墓木,是指在坟墓周围种植的树木。宋代之时,政府颁布了大量法令对墓木进行保护,侧面反映了当时对墓木的保护观念达到了前所未有的高度。这一现象产生的原因,一方面是出于宋人对生态环境和林木资源的保护,另一方面则是受到当时的宗族礼法观念以及风水理念的影响。学界有关墓木的研究,多在保护林木资源、风水林的话题下展开讨论,或是从法律制度、墓田纠纷的视角略作引申,较少对墓木这一特殊林木资源作专门的研究。今试以宋代墓木砍伐的缘由、保护墓木的原因以及对墓木的选择等问题进行探讨,希望能对这一文化现象在宋代社会生活中的影响和意义有更进一步的理解。

一、保护墓木成为议题

两宋以来,世人延续前代种植墓木的传统,(1)早在先秦时期,已有文献记载墓木的种植,如《春秋左氏传》载:“尔墓之木拱矣。”其中所言“墓之木”即反映了当时种植墓木的习俗。后世如《潜夫论》:“造起大冢,广种松柏。”《文选·怀旧赋》:“坟垒垒而接垄,柏森森以攒植。”唐韩愈《虞部员外郎张府君墓志铭》言:“卒,既葬,孝权守墓,树松柏,三年而后归。”皆印证了历代以来有种植墓木的传统。在茔域内多有植树,相关史料证据颇丰。如晁公遡《哭盘石墓下》提及:“种木已大拱,今年初一过。方持斗酒奠,其若下泉寒。”(2)晁公遡:《嵩山集》,《景印文渊阁四库全书》第1139册,台北:商务印书馆,1986年,第43页。朱熹为刘珙撰神道碑铭:“先公之墓木大拱而碑未克立,盖犹有待也。”(3)杜大珪:《名臣碑传琬琰之集》,《景印文渊阁四库全书》第450册,台北:商务印书馆,1986年,第841页。皆反映了时人在坟墓周围种植树木是较为普遍的行为。朝廷亦颁布法令条文对墓木进行保护,如成书于建隆四年(963)的《宋刑统》,即因袭了《唐律疏议》中盗伐墓木入刑的内容而未作任何改动:

诸盗园陵内草木者,徒二年半。若盗他人墓茔内树者,杖一百。

疏议曰:“园陵者,《三秦记》云:‘帝王陵有园,因谓之园陵。’《三辅黄图》云:‘谓陵四阑门通四园。’然园陵草木而合芟刈,而有盗者,徒二年半。若盗他人墓茔内树者,杖一百。若赃重者,准下条‘以凡盗论加一等’。若其非盗,唯止斫伐者,准《杂律》:‘毁伐树木稼穑,各准盗论’。园陵内,徒二年半。他人墓茔内树,杖一百。”(4)窦仪等:《宋刑统》,吴翊如点校,北京:中华书局,1984年,第298页。

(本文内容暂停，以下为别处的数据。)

(** [while (page && page->FreeCount == 0) page = page->Next;] *)
Fixpoint first_with_room (fuel : nat) (page : Z) m : res Z :=
  if page =? 0 then Ok 0 else
  match fuel with
  | O => NoFuel
  | S fuel =>
      let* freeCount := load_part (page + page_FreeCount) 4 m in
      if freeCount =? 0 then
        let* next := load (page + page_Next) m in first_with_room fuel next m
      else Ok page
  end.

(** The first critical section of [KiAllocatorAllocSmall]: [None] when no page
    of the class has room. *)
Definition small_try (classIndex requestedSize : Z) (zeroed : bool) al m : res (option Z * KE_ALLOCATOR * M) :=
  let* head := rd (gAllocatorSmallPages al) classIndex in
  let* page := first_with_room walk_fuel head m in
  if page =? 0 then Ok (None, al, m) else
  let* (pointer, m) := KiAllocatorAllocFromSmallPage page requestedSize zeroed m in
  Ok (Some pointer, if negb (pointer =? 0) then count_small al else al, m).

(** The second one: the prepared page becomes the first of its class. *)
Definition small_publish (classIndex preparedPage requestedSize : Z) (zeroed : bool) al m
  : res (Z * KE_ALLOCATOR * M) :=
  let* head := rd (gAllocatorSmallPages al) classIndex in
  let* m := store (preparedPage + page_Next) head m in
  let* heads := wr (gAllocatorSmallPages al) classIndex preparedPage in
  let al := set_small heads al in
  let* backing := load (preparedPage + page_BackingUsablePages) m in
  let al := add_backing (KiAllocatorBackingBytes backing) al in
  let* (pointer, m) := KiAllocatorAllocFromSmallPage preparedPage requestedSize zeroed m in
  Ok (pointer, if negb (pointer =? 0) then count_small al else count_failure al, m).

Definition KiAllocatorAllocSmall (requestedSize : Z) (zeroed : bool) al m : res (Z * KE_ALLOCATOR * M) :=
  let classIndex := KiAllocatorFindSmallClass requestedSize in
  if classIndex <? 0 then Ok (0, al, m) else
  let* (found, al, m) := small_try classIndex requestedSize zeroed al m in
  match found with
  | Some pointer => Ok (pointer, al, m)
  | None =>
      let* (status, preparedPage, m) := KiAllocatorPrepareSmallPage classIndex m in
      if negb (succeeded status) then Ok (0, KiAllocatorCountFailure al, m) else
      small_publish classIndex preparedPage requestedSize zeroed al m
  end.

(** ** Large allocations *)

(** The first unused record. *)
Fixpoint find_unused (i : Z) (rs : list KE_ALLOC_LARGE_RECORD) : option Z :=
  match rs with
  | [] => None
  | r :: rs => if negb (InUse r) then Some i else find_unused (i + 1) rs
  end.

申明盗伐他人茔域内草木较毁伐普通树木要罪加一等,纵非盗毁,亦俱以盗窃论。

朝廷还多次颁布诏令以加强对陵寝墓木的管理。宋太祖于乾德三年(965)正月丁酉下诏:“先贤丘垄并禁樵采,前代祠庙咸加营葺。”(5)李焘:《续资治通鉴长编》,北京:中华书局,1995年,第146页。又于乾德四年(966)颁布《前代帝王置守陵户祭享禁樵采诏》,明令禁止在前代陵寝樵采。至真宗一朝,更是大量颁布诏令,禁止对历代陵寝林木进行樵采。如景德元年(1004)十月辛巳颁布《圣帝贤臣陵墓禁樵采诏》:“其诸路管内帝王陵寝、名臣贤士、义夫节妇坟垄,并禁樵采,毁者官为修筑。无主坟墓碑碣石兽之类,敢坏者论如律。”(6)《宋大诏令集》,北京:中华书局,1962年,第586页。而景德三年(1006)二月二十一日,吴元扆就护理陵园一事上奏真宗:“近陵域地,顷来民或开掘,望降诏禁止,仍令多植嘉木。新定兆域内居人、官廨、仓库,请徙置三百步外。”二十七日真宗便下诏:“诸陵侧近林木禁公私樵采,令吴元扆标记合行禁止处告示。”(7)《宋会要辑稿》,刘琳、刁忠民、舒大刚、尹波等校点,上海:上海古籍出版社,2014年,第1572页。再次强调了对陵域内墓木的保护。此后,大中祥符四年(1011)六月癸酉诏书言:“历代帝王陵寝申禁樵采,犯者,所在官司并论其罪。”(8)李焘:《续资治通鉴长编》,北京:中华书局,1995年,第1728页。天禧元年(1017)六月乙卯又有《申禁历代陵寝禁樵采诏》:“凡在部封,宜增严卫,矧屡颁于条诏,俾申禁于樵苏。尚或因循,致兹侵暴,特加告谕,用示轸怀。应有历代帝王陵寝之所,依元诏禁止樵采,违者特收捕严断。”(9)《宋大诏令集》,北京:中华书局,1962年,第587页。上述诏令之目的在于对历代帝王贤臣的墓地、墓木进行保护,以免遭到人为破坏。而对于砍伐墓木者,亦有相应的惩罚方式。此种政令颁布的频率,前所未见,在真宗时期到达顶峰。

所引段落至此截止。